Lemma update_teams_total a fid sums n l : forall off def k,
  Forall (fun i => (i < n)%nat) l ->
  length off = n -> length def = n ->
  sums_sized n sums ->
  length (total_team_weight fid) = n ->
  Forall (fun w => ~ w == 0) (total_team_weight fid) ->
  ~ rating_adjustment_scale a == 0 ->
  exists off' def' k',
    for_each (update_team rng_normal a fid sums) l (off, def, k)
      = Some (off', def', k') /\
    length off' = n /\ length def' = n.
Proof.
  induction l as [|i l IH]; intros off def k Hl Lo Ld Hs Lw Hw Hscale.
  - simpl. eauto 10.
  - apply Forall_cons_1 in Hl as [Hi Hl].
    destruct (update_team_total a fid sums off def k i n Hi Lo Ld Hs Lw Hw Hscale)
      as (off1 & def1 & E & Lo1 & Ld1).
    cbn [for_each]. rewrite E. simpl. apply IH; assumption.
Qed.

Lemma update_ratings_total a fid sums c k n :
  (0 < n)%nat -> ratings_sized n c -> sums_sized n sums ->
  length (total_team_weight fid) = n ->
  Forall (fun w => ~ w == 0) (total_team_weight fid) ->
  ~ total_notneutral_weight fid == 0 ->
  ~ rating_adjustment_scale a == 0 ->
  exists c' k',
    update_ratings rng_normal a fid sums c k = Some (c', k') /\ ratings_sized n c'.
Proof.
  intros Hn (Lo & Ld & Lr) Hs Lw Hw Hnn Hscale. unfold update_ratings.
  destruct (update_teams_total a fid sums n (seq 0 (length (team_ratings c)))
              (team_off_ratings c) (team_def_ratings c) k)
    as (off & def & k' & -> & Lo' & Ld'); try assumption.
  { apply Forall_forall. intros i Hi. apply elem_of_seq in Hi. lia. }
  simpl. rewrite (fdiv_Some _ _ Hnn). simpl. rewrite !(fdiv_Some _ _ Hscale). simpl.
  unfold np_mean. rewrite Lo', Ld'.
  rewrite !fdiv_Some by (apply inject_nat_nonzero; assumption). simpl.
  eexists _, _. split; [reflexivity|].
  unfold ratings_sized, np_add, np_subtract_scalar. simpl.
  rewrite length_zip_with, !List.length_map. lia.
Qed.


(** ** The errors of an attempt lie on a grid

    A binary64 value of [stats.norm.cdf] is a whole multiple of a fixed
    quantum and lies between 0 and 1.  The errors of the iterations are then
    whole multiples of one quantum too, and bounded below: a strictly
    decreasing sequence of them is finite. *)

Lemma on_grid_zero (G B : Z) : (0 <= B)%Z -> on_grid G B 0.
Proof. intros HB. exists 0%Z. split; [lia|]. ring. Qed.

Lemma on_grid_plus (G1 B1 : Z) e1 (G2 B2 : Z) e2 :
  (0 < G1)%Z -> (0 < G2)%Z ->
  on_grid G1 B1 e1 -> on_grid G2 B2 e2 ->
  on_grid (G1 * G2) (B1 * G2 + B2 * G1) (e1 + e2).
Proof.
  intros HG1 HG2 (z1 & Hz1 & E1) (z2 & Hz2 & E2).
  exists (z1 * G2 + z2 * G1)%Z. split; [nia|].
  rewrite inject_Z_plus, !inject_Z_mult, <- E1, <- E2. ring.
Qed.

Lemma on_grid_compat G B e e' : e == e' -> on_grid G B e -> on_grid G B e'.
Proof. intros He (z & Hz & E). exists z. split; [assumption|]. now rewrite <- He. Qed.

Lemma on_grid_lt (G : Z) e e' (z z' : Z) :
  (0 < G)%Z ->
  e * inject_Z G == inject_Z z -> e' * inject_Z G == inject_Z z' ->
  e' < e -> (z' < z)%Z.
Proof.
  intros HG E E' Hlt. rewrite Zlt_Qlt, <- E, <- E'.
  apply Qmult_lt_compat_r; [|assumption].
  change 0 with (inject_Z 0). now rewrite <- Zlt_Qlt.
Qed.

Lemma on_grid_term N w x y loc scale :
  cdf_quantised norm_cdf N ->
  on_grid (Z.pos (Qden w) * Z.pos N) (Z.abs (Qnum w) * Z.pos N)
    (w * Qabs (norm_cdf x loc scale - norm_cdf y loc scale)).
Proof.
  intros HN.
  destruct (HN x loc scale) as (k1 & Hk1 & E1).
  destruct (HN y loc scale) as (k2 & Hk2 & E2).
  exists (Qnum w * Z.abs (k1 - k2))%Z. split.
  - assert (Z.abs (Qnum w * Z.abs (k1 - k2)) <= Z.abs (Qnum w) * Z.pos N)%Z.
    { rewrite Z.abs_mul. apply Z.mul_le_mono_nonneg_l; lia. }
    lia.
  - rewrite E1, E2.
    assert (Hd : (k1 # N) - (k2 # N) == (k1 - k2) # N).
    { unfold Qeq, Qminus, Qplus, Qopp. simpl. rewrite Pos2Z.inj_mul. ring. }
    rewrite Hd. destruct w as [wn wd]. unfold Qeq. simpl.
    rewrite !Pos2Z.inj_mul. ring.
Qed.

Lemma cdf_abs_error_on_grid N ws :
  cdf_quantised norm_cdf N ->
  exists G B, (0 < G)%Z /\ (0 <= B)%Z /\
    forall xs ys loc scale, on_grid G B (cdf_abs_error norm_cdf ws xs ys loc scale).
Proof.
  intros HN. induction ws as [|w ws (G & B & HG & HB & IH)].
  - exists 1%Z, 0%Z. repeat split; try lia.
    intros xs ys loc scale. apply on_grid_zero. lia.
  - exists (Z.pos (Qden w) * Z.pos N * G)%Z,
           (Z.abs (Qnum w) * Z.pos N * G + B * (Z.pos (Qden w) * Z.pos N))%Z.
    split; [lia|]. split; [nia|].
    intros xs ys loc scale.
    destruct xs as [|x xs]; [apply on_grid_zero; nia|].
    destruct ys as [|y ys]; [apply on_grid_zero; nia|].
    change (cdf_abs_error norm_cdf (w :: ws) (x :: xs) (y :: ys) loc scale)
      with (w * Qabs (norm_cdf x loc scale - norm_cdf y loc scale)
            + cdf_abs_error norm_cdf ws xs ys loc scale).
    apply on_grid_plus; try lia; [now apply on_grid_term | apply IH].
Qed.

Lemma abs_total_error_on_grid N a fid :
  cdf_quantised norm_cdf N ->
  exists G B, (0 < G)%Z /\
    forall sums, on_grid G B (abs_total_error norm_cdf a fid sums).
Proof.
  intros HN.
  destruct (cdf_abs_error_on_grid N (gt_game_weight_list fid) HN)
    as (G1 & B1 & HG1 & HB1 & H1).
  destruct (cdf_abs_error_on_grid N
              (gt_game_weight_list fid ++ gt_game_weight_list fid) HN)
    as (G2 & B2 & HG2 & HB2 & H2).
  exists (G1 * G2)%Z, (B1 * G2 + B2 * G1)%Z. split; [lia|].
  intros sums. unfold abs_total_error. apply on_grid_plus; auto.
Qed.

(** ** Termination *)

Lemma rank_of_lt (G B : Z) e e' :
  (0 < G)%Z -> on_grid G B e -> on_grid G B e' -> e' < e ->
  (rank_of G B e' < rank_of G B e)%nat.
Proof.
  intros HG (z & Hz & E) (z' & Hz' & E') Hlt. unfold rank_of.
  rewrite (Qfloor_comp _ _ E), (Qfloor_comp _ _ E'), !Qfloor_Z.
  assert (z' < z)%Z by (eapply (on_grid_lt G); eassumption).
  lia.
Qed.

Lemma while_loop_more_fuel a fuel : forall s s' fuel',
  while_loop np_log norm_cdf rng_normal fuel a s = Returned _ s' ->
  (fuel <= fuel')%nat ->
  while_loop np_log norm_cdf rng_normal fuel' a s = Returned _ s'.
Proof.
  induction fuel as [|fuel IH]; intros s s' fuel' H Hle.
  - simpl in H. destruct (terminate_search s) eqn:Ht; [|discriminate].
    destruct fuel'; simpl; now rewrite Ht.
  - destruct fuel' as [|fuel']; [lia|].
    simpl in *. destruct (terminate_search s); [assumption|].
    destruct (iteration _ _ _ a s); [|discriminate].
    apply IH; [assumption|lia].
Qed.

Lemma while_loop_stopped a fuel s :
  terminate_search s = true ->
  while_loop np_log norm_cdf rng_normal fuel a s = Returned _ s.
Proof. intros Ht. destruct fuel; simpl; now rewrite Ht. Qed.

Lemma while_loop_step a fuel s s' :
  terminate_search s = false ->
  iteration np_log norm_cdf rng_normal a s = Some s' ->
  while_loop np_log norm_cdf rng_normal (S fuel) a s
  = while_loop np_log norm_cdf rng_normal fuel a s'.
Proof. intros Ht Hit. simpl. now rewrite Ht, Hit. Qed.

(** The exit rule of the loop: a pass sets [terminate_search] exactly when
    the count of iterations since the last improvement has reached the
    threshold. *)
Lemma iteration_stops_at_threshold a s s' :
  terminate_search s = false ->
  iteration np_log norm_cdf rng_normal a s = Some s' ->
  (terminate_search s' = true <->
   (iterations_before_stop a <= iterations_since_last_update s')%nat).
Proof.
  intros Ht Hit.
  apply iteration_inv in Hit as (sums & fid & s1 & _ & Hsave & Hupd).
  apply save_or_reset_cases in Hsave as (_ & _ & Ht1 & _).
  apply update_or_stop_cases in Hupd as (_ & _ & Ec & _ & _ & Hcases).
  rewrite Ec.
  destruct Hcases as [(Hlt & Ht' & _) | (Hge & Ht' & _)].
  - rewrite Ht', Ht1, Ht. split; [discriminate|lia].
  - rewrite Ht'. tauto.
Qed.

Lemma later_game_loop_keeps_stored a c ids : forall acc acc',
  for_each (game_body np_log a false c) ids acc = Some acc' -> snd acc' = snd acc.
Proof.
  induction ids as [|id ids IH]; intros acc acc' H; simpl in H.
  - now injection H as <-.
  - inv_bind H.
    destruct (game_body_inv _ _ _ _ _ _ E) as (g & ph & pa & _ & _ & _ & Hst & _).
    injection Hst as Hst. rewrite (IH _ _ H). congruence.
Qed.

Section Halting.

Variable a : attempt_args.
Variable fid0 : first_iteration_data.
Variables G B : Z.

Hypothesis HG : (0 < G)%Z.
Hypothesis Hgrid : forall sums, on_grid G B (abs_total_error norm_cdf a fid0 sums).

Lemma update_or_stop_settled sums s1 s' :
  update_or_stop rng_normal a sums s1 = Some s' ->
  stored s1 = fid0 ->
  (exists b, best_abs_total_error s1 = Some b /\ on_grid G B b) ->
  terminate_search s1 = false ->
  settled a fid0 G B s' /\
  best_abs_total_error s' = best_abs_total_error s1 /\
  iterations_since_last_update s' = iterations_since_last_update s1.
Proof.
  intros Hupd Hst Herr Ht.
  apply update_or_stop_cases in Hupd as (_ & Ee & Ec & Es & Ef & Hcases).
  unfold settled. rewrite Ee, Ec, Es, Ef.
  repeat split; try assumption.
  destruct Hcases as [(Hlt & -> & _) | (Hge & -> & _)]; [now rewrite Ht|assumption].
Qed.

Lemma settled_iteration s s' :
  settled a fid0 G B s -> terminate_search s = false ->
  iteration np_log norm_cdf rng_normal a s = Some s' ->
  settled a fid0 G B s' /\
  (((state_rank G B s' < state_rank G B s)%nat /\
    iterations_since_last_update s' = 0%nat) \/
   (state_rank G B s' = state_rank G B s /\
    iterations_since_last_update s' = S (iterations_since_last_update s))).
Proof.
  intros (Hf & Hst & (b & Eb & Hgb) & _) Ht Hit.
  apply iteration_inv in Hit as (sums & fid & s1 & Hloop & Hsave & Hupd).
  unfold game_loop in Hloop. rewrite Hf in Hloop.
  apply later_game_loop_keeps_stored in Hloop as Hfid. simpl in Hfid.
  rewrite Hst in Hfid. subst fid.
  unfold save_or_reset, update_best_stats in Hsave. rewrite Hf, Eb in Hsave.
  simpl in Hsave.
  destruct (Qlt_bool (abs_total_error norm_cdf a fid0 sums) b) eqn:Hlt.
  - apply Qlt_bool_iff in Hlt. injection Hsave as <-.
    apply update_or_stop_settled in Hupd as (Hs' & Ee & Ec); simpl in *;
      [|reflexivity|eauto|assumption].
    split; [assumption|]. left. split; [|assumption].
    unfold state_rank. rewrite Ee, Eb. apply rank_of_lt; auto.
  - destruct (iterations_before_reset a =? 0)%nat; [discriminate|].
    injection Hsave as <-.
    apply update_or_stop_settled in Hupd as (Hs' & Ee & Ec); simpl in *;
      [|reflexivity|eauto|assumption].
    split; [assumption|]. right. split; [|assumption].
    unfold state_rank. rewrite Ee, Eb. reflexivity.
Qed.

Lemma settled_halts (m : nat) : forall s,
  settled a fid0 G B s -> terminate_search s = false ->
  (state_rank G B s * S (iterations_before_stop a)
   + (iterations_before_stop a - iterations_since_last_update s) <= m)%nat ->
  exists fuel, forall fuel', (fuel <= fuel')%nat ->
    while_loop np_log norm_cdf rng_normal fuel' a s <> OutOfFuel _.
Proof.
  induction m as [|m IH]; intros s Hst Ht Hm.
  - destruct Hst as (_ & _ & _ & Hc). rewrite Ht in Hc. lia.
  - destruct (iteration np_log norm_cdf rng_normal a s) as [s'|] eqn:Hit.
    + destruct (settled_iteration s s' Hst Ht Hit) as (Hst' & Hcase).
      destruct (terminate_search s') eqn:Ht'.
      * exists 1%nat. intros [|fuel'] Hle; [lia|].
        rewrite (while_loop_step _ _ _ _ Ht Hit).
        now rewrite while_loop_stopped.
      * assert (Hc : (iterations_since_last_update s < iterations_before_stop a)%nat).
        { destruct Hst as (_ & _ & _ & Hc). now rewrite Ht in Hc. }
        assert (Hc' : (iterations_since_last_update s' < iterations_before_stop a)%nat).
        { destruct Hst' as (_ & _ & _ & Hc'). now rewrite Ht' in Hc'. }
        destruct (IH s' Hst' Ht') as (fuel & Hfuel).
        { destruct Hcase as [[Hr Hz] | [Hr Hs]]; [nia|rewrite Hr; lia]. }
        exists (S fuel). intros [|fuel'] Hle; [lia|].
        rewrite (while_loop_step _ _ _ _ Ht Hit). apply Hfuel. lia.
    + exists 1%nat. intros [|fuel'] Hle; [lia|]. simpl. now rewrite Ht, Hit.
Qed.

*****

» **What is expected**
What belongs in the answer is each line from the listing above that contains "Hfid".

» **Answer space**
  apply later_game_loop_keeps_stored in Hloop as Hfid. simpl in Hfid.
  rewrite Hst in Hfid. subst fid.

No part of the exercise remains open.